The amount gotten per burglary is probably not that large but at one a week, a only few hours casing and a few hours burglaring it would come to a reasonable annual income tax free with plenty of time off. Easily increased to two or three burglaries if more money is needed. Since one would not report the income one could also maintain ones welfare payments. Unless there is an effective down side, being a burglar is a rational alternative to a minimum wage job or even a better job with long hours and hard work.

What’s the down side, the possibility of capture and jail time. The increasing probability and to a lesser extent the length of jail will reduce the value of being a burglar. Mandatory, even if not very long, sentences reduce crime ratesby 1) placcing te criminal where he cannot pratice his choosen proffession and 2) increasing the cost of that profession.

The other down side is the possibility of mishap during the burglary, such as being shot by a resident. Most victims would not have the ability, sometimes the situation would not allow, but if being hurt by the resident was a serious possibility the negative side of the equation is very large. If even a small number of residents were able to fight back it would reduce the rationality of being a burglar.

I would seem to me that the problem with the current state of affairs in the UK with it's attendant publicity is telling the potential burglars that there is virtually no chance of a mishap while practicing their occupation, since the resident is percived to pay a heavy price for acting in self defence. The value of the Tory bill is that it would effectively inform potential burglars that the possibility of mishap has gone up.

It has been the experience in the US that increasing the negative effects of criminal behavior, among other factors, has a mojor effect on reducing the crime rate.

This may not have done much for Lord Monckton, since it could be assumed that he normally had very valuable items in the house jusitifing a greator than nomal risk, but it would be a major benefit for the middle and lower classes.

-----------

I think there is a better idea than filing charges against the resident. In the US there is such a thing as a Coroners Jury (carried over from English common law), though often it is magistrate not a jury. Any details surrounding any suspicious death must be presented to the jury, which makes a decision as to whether or not the death was the result of an illegal act. This provides for a public hearing and record without the strain of filing charges against some on who is most likely innocent.
 
Ah, yes. The old gun deaths argument. The absence of firearms explains why the Middle Ages was such a peaceful time where murder was almost unknown due to the inability of those folks to shoot each other.
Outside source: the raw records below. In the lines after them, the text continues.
(** * Freelaince: the connection and synchronisation layer

    A shallow embedding of the browser-side JavaScript of the repository:

    - [WebSocketManager], the background service worker, in its two
      versions: [src/front/background.js] (chat overlay injected in pages)
      and [src/unnamed/part_001] (chat in the extension popup);
    - [CalendarManager] ([src/unnamed/part_000]);
    - [OffersManager] ([src/unnamed/part_005]);
    - the script of the settings popup ([src/front/popup.js] and
      [src/unnamed/part_007]) and the chat overlay [FreelainceOverlay]
      injected in pages ([src/front/background.js]).

    The browser is the environment: it owns the sockets' [readyState], fires
    the socket events and the timers, and supplies [JSON.parse], the
    [WebSocket] and [Date] constructors and [Math.random].  Each handler of
    the source is a function on an explicit state that also returns the list
    of calls it makes to the outside (console, socket, chrome API). *)

From Stdlib Require Import ZArith Lia Bool.
From stdpp Require Import base tactics option list strings.

Local Open Scope string_scope.
Local Open Scope list_scope.
Set Warnings "-register-all".

(** ** JavaScript values *)

Module JS.

(** What [JSON.parse] can return, and [undefined] for a missing property.
    Numbers are the integers: the code reads numbers only as timestamps,
    priorities and truth values. *)
Inductive value : Type :=
| VUndefined
| VNull
| VBool (b : bool)
| VNum (n : Z)
| VStr (s : string)
| VArr (items : list value)
| VObj (fields : list (string * value)).

(** ToBoolean. *)
Definition truthy (v : value) : bool :=
  match v with
  | VUndefined | VNull => false
  | VBool b => b
  | VNum n => negb (n =? 0)%Z
  | VStr s => negb (String.eqb s "")
  | VArr _ | VObj _ => true
  end.

(** [a || b] *)
Definition or (a b : value) : value := if truthy a then a else b.

Fixpoint assoc (k : string) (fields : list (string * value)) : value :=
  match fields with
  | [] => VUndefined
  | (k', v) :: rest => if String.eqb k k' then v else assoc k rest
  end.

(** [v.k] for the property names the code reads ([type], [message], [id],
    ...): [None] is the TypeError of a read on [null] or [undefined];
    primitives and arrays have none of these names. *)
Definition get (k : string) (v : value) : option value :=
  match v with
  | VUndefined | VNull => None
  | VObj fields => Some (assoc k fields)
  | _ => Some VUndefined
  end.

(** [v.k = x] on an object: overwrite in place, or add at the end. *)
Fixpoint set_field (k : string) (x : value) (fields : list (string * value))
  : list (string * value) :=
  match fields with
  | [] => [(k, x)]
  | (k', v) :: rest =>
      if String.eqb k k' then (k, x) :: rest else (k', v) :: set_field k x rest
  end.

(** [v === "s"] *)
Definition is_str (s : string) (v : value) : bool :=
  match v with
  | VStr s' => String.eqb s' s
  | _ => false
  end.

(** Equality of values, that is of their contents, is decidable. *)
Definition value_eq_dec : forall a b : value, {a = b} + {a <> b}.
Proof.
  fix IH 1.
  intros a b; destruct a, b; try (right; discriminate); try (left; reflexivity).
  - destruct (bool_dec b0 b) as [->|N]; [left; reflexivity | right; congruence].
  - destruct (Z.eq_dec n n0) as [->|N]; [left; reflexivity | right; congruence].
  - destruct (String.string_dec s s0) as [->|N]; [left; reflexivity | right; congruence].
  - assert (D : {items = items0} + {items <> items0}).
    { clear -IH. revert items0.
      induction items as [|x xs IHxs]; intros [|y ys];
        try (right; discriminate); try (left; reflexivity).
      destruct (IH x y) as [->|N]; [|right; congruence].
      destruct (IHxs ys) as [->|N]; [left; reflexivity | right; congruence]. }
    destruct D as [->|N]; [left; reflexivity | right; congruence].
  - assert (D : {fields = fields0} + {fields <> fields0}).
    { clear -IH. revert fields0.
      induction fields as [|[k x] xs IHxs]; intros [|[k' y] ys];
        try (right; discriminate); try (left; reflexivity).
      destruct (String.string_dec k k') as [->|N]; [|right; congruence].
      destruct (IH x y) as [->|N]; [|right; congruence].
      destruct (IHxs ys) as [->|N]; [left; reflexivity | right; congruence]. }
    destruct D as [->|N]; [left; reflexivity | right; congruence].
Defined.

#[export] Instance value_eq_decision : EqDecision value := value_eq_dec.

(** A string, a number, a boolean, [null] or [undefined]. *)
Definition primitive (v : value) : bool :=
  match v with
  | VArr _ | VObj _ => false
  | _ => true
  end.
(** The values of the validity mask never reach the result of [forward]:
    two masks of the same size give the same outputs. *)
Lemma forward_ignores_mask_values gru_eval (p : callPredictor)
    (X M M' cur_M : Tensor) :
  shape M = shape M' ->
  forward gru_eval p (mkBatch X M cur_M) = forward gru_eval p (mkBatch X M' cur_M).
Proof.
  intros H. unfold forward. cbn [input_X input_M input_cur_M].
  destruct (shape X) as [|b [|t [|f [|]]]]; try reflexivity.
  destruct (view_rows X f) as [v|]; [|reflexivity]. cbn [mbind result_bind].
  destruct (Linear_forward (embed_func p) v) as [e|]; [|reflexivity].
  cbn [mbind result_bind].
  destruct (reshape e [b; t; embed_size p]) as [d|]; [|reflexivity].
  cbn [mbind result_bind].
  destruct (foldM _ d (rnn_models p)) as [o|]; [|reflexivity].
  cbn [mbind result_bind].
  assert (Hu : shape (unsqueeze_last M) = shape (unsqueeze_last M'))
    by (unfold unsqueeze_last; cbn [shape]; rewrite H; reflexivity).
  pose proof (mul3_depends_on_shape_only o _ _ Hu) as Hm.
  destruct (mul3 o (unsqueeze_last M)) as [y|], (mul3 o (unsqueeze_last M')) as [y'|];
    try contradiction; cbn [mbind result_bind].
  - rewrite Hm. reflexivity.
  - rewrite Hm. reflexivity.
Qed.

(** C3: on a batch whose second timestep is padding, [forward] returns the
    projection of the unmasked recurrent output; it differs at the padded
    timestep from the projection of the masked output, whose input there is
    zero. *)
Theorem C3_forward_projects_unmasked_output :
  exists p outputs all_output cur_output masked,
    callPredictor_init (init_const 1) cfg_small = Ok p
    /\ recurrent_output toy_gru p (input_X batch_small) = Ok outputs
    /\ forward toy_gru p batch_small = Ok (all_output, cur_output)
    /\ masked_projection p outputs (input_M batch_small) = Ok masked
    /\ (get (input_M batch_small) 1 == 0)%Q
    /\ ~ (get outputs 1 == 0)%Q
    /\ (get all_output 1 == 5)%Q
    /\ (get masked 1 == 1)%Q
    /\ ~ (get all_output 1 == get masked 1)%Q.
Proof.
  do 5 eexists.
  split; [vm_compute; reflexivity|].
  split; [vm_compute; reflexivity|].
  split; [vm_compute; reflexivity|].
  split; [vm_compute; reflexivity|].
  repeat split; vm_compute; congruence.
Qed.
(** * Trust bootstrap and remote identity issuance (talos)

    A shallow embedding of
    - [pkg/config/config.go]: package [generate] (secret generation,
      address-family defaults, endpoint accessors) and package [gen]
      (the remote identity generator with endpoint failover and polling);
    - package [cis] (audit policy and encryption configuration writers).

    Go strings are byte sequences and are modelled by [string]; [[]byte]
    by [list Byte.byte]; [int] by [Z]; a function that can panic returns a
    [result] with a [Panic] case. *)

From Stdlib Require Import ZArith NArith Lia Bool List.
From Stdlib.Strings Require Import Ascii String Byte.
From stdpp Require Import gmap strings list.
Import ListNotations.

Local Open Scope string_scope.
Local Open Scope Z_scope.
Local Open Scope list_scope.

(** ** Go values shared by the packages *)

(** Go's [error] values as they occur in these packages. *)
#[warnings="-register-all"]
Inductive error : Type :=
| errorString (msg : string)           (* errors.New / fmt.Errorf *)
| multierror_Error (Errors : list error). (* *multierror.Error *)

(** Outcome of a Go call: a normal return, a non-nil [error], or a panic. *)
Inductive result (A : Type) : Type :=
| Ok (a : A)
| Err (e : error)
| Panic (msg : string).
Arguments Ok {A} a.
Arguments Err {A} e.
Arguments Panic {A} msg.

Definition bind {A B} (r : result A) (k : A -> result B) : result B :=
  match r with
  | Ok a => k a
  | Err e => Err e
  | Panic m => Panic m
  end.

Notation "'let*' x ':=' r 'in' k" := (bind r (fun x => k))
  (at level 10, x pattern, r at level 100, k at level 200).

Definition Z_of_byte (b : byte) : Z := Z.of_N (Byte.to_N b).

Definition byte_of_Z (z : Z) : byte :=
  match Byte.of_N (Z.to_N (z mod 256)) with
  | Some b => b
  | None => x00
  end.

(** [s[i]] for a constant string and an index known to be in range. *)
Definition index (s : string) (i : Z) : ascii :=
  match String.get (Z.to_nat i) s with
  | Some c => c
  | None => Ascii.zero
  end.

Fixpoint string_of_chars (l : list ascii) : string :=
  match l with
  | [] => EmptyString
  | c :: l' => String c (string_of_chars l')
  end.

Fixpoint chars (s : string) : list ascii :=
  match s with
  | EmptyString => []
  | String c s' => c :: chars s'
  end.

(** ** crypto/sha256 (Go standard library), [Sum256] *)

Module sha256.

(** The first 64 primes. *)
Definition primes : list Z :=
  [2; 3; 5; 7; 11; 13; 17; 19; 23; 29; 31; 37; 41; 43; 47; 53; 59; 61; 67;
   71; 73; 79; 83; 89; 97; 101; 103; 107; 109; 113; 127; 131; 137; 139; 149;
   151; 157; 163; 167; 173; 179; 181; 191; 193; 197; 199; 211; 223; 227;
   229; 233; 239; 241; 251; 257; 263; 269; 271; 277; 281; 283; 293; 307;
   311].

(** Integer cube root of a number below 2^105, one bit at a time. *)
Definition cbrt (n : Z) : Z :=
  fold_left (fun r b => let r' := r + 2 ^ b in
                        if r' * r' * r' <=? n then r' else r)
            (map (fun i => 34 - i) (seqZ 0 35)) 0.

(** The table [_K]: the first 32 bits of the fractional parts of the cube
    roots of the first 64 primes. *)
Definition _K : list Z :=
  Eval vm_compute in map (fun p => cbrt (p * 2 ^ 96) mod 2 ^ 32) primes.

(** uint32 arithmetic: every operation is reduced modulo 2^32. *)
Definition u32 (x : Z) : Z := x mod 2 ^ 32.
Definition rotr (n x : Z) : Z :=
  Z.lor (Z.shiftr x n) (u32 (Z.shiftl x (32 - n))).
Definition xor3 (a b c : Z) : Z := Z.lxor (Z.lxor a b) c.
Definition not32 (x : Z) : Z := Z.lxor x 0xffffffff.

(** The digest state [h0..h7]. *)
Record digest : Type := mkDigest {
  h0 : Z; h1 : Z; h2 : Z; h3 : Z; h4 : Z; h5 : Z; h6 : Z; h7 : Z
}.

(** The initial state: the first 32 bits of the fractional parts of the
    square roots of the first 8 primes. *)
Definition frac_sqrt (p : Z) : Z := Z.sqrt (p * 2 ^ 64) mod 2 ^ 32.

Definition init : digest :=
  Eval vm_compute in
    mkDigest (frac_sqrt 2) (frac_sqrt 3) (frac_sqrt 5) (frac_sqrt 7)
             (frac_sqrt 11) (frac_sqrt 13) (frac_sqrt 17) (frac_sqrt 19).

(** [w[0..15]] of a 64-byte chunk, big endian. *)
Fixpoint words (p : list Z) (n : nat) : list Z :=
  match n, p with
  | S n', a :: b :: c :: d :: p' =>
      Z.lor (Z.lor (Z.lor (Z.shiftl a 24) (Z.shiftl b 16)) (Z.shiftl c 8)) d
        :: words p' n'
  | _, _ => []
  end.

(** The message schedule, kept most recent word first: after [i] words the
    head is [w[i-1]]. *)
Fixpoint schedule (n : nat) (rw : list Z) : list Z :=
  match n with
  | O => rw
  | S n' =>
      let v1 := nth 1 rw 0 in
      let t1 := xor3 (rotr 17 v1) (rotr 19 v1) (Z.shiftr v1 10) in
      let v2 := nth 14 rw 0 in
      let t2 := xor3 (rotr 7 v2) (rotr 18 v2) (Z.shiftr v2 3) in
      schedule n' (u32 (t1 + nth 6 rw 0 + t2 + nth 15 rw 0) :: rw)
  end.

Definition round (s : digest) (kw : Z * Z) : digest :=
  let '(mkDigest a b c d e f g h) := s in
  let t1 := u32 (h + xor3 (rotr 6 e) (rotr 11 e) (rotr 25 e)
                 + Z.lxor (Z.land e f) (Z.land (not32 e) g)
                 + fst kw + snd kw) in
  let t2 := u32 (xor3 (rotr 2 a) (rotr 13 a) (rotr 22 a)
                 + xor3 (Z.land a b) (Z.land a c) (Z.land b c)) in
  mkDigest (u32 (t1 + t2)) a b c (u32 (d + t1)) e f g.

Definition block (dig : digest) (p : list Z) : digest :=
  let w := rev (schedule 48 (rev (words p 16))) in
  let s := fold_left round (combine _K w) dig in
  mkDigest (u32 (h0 dig + h0 s)) (u32 (h1 dig + h1 s))
           (u32 (h2 dig + h2 s)) (u32 (h3 dig + h3 s))
           (u32 (h4 dig + h4 s)) (u32 (h5 dig + h5 s))
           (u32 (h6 dig + h6 s)) (u32 (h7 dig + h7 s)).

(** [blockGeneric]: consume the input 64 bytes at a time. *)
Fixpoint blocks (n : nat) (dig : digest) (p : list Z) : digest :=
  match n with
  | O => dig
  | S n' => blocks n' (block dig (firstn 64 p)) (skipn 64 p)
  end.

(** [checkSum]: 0x80, zeros up to 56 mod 64, then the bit length on 8 bytes. *)
Definition padding (len : Z) : list Z :=
  let r := len mod 64 in
  let zeros := if r <? 56 then 56 - r - 1 else 64 + 56 - r - 1 in
  let bits := len * 8 in
  0x80 :: repeat 0 (Z.to_nat zeros)
    ++ map (fun i => Z.shiftr bits (8 * i) mod 256) [7; 6; 5; 4; 3; 2; 1; 0].

Definition bytes_of_word (w : Z) : list byte :=
  map (fun i => byte_of_Z (Z.shiftr w (8 * i))) [3; 2; 1; 0].

Definition Sum256 (data : list byte) : list byte :=
  let p := map Z_of_byte data in
  let p := p ++ padding (Z.of_nat (length p)) in
  let d := blocks (length p / 64)%nat init p in
  bytes_of_word (h0 d) ++ bytes_of_word (h1 d) ++ bytes_of_word (h2 d)
    ++ bytes_of_word (h3 d) ++ bytes_of_word (h4 d) ++ bytes_of_word (h5 d)
    ++ bytes_of_word (h6 d) ++ bytes_of_word (h7 d).
(** * The xcquinox patch set for pyscfad: [get_veff] and the grid kernel

    A shallow embedding of the two patched regions of the repository's
    patch file:

    - [rks.py], function [get_veff]: after the classical evaluation
      [ni.nr_rks], a NaN energy triggers a network evaluation through
      [jax.value_and_grad] followed by the "restore symmetry" transform;
    - [numint.py], the LDA / GGA / MGGA branches of the block loop: the
      [try] / bare [except] around the two call forms of [ni.eval_xc], the
      extraction of the potential components and the accumulation into
      [nelec] and [excsum].

    and of the two cells of [notebooks/Untitled.ipynb] that go through the
    pretrained models and copy the newest checkpoint of each to [xc].

    Arithmetic is kept behind the interface [Scalar].  Three carriers are
    provided: IEEE binary64 (Rocq's [spec_float], the arithmetic the
    program really runs on), the integers (exact arithmetic) and dual
    numbers over any carrier (forward-mode differentiation, which is what
    [jax.value_and_grad] and [stop_grad] are about). *)

From Stdlib Require Import ZArith Bool Lia Ascii String.
From Stdlib Require Import Floats.SpecFloat.
From stdpp Require Import base list.

Local Open Scope nat_scope.

(* ================================================================== *)
(** * Scalars *)
(* ================================================================== *)

(** The operations the patched code performs on array entries: [+] and
    [*] (inside [sum], [dot], [matmul], [einsum] and the elementwise
    product), the predicates [np.isnan] and [np.isfinite], the comparison
    [==], and [stop_grad].  [valid] is the representation invariant of the
    carrier. *)
Class Scalar (A : Type) := {
  zero : A;
  one : A;
  add : A -> A -> A;
  mul : A -> A -> A;
  isnan : A -> bool;
  isfinite : A -> bool;
  eqb : A -> A -> bool;
  stop_grad : A -> A;
  valid : A -> bool
}.

(** [x == y] holds. *)
Definition num_eq {A} `{Scalar A} (x y : A) : Prop := eqb x y = true.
What was the homicide by firearms rate for Rwanda during the massacre of the Tutsis? My guess is that it was a lot closer to the British rate than the US rate because almost all of the victims were hacked to death by machetes. Dead is dead. People are not more dead when shot than when they are stabbed. If you want an honest comparison, compare overall homicide and suicide rates.

Overall, the US tends to compare quite well to European suicide rates. The US compares extremely well to Japanese suicide rates but the Japanese have a quirky habit of describing all the deaths when a woman drowns her children and then herself as suicides. Similarly if a man murders his entire family before killing himself, all the deaths are descried as suicides. One explanation for the lower US suicide rate actually credits the availability of firearms as reducing suicides. The ability of a depressed or suicidal person, according to that theory, to blow his brains out any time he wants to reduces the urgency to do so when there is a brief opportunity to use other means such as jump from a bridge or high building when there is nobody around or to cut one's wrists when there will be nobody to discover and rush the suicide attempter to the hospital. Since there is less urgency, the suicidal person is more likely to get through the bad patches without doing himself harm. I tend more towards the theory that we Americans are more likely to get homicidally mad at other people than ourselves. In any event, the US suicide rate is fairly low by world standards.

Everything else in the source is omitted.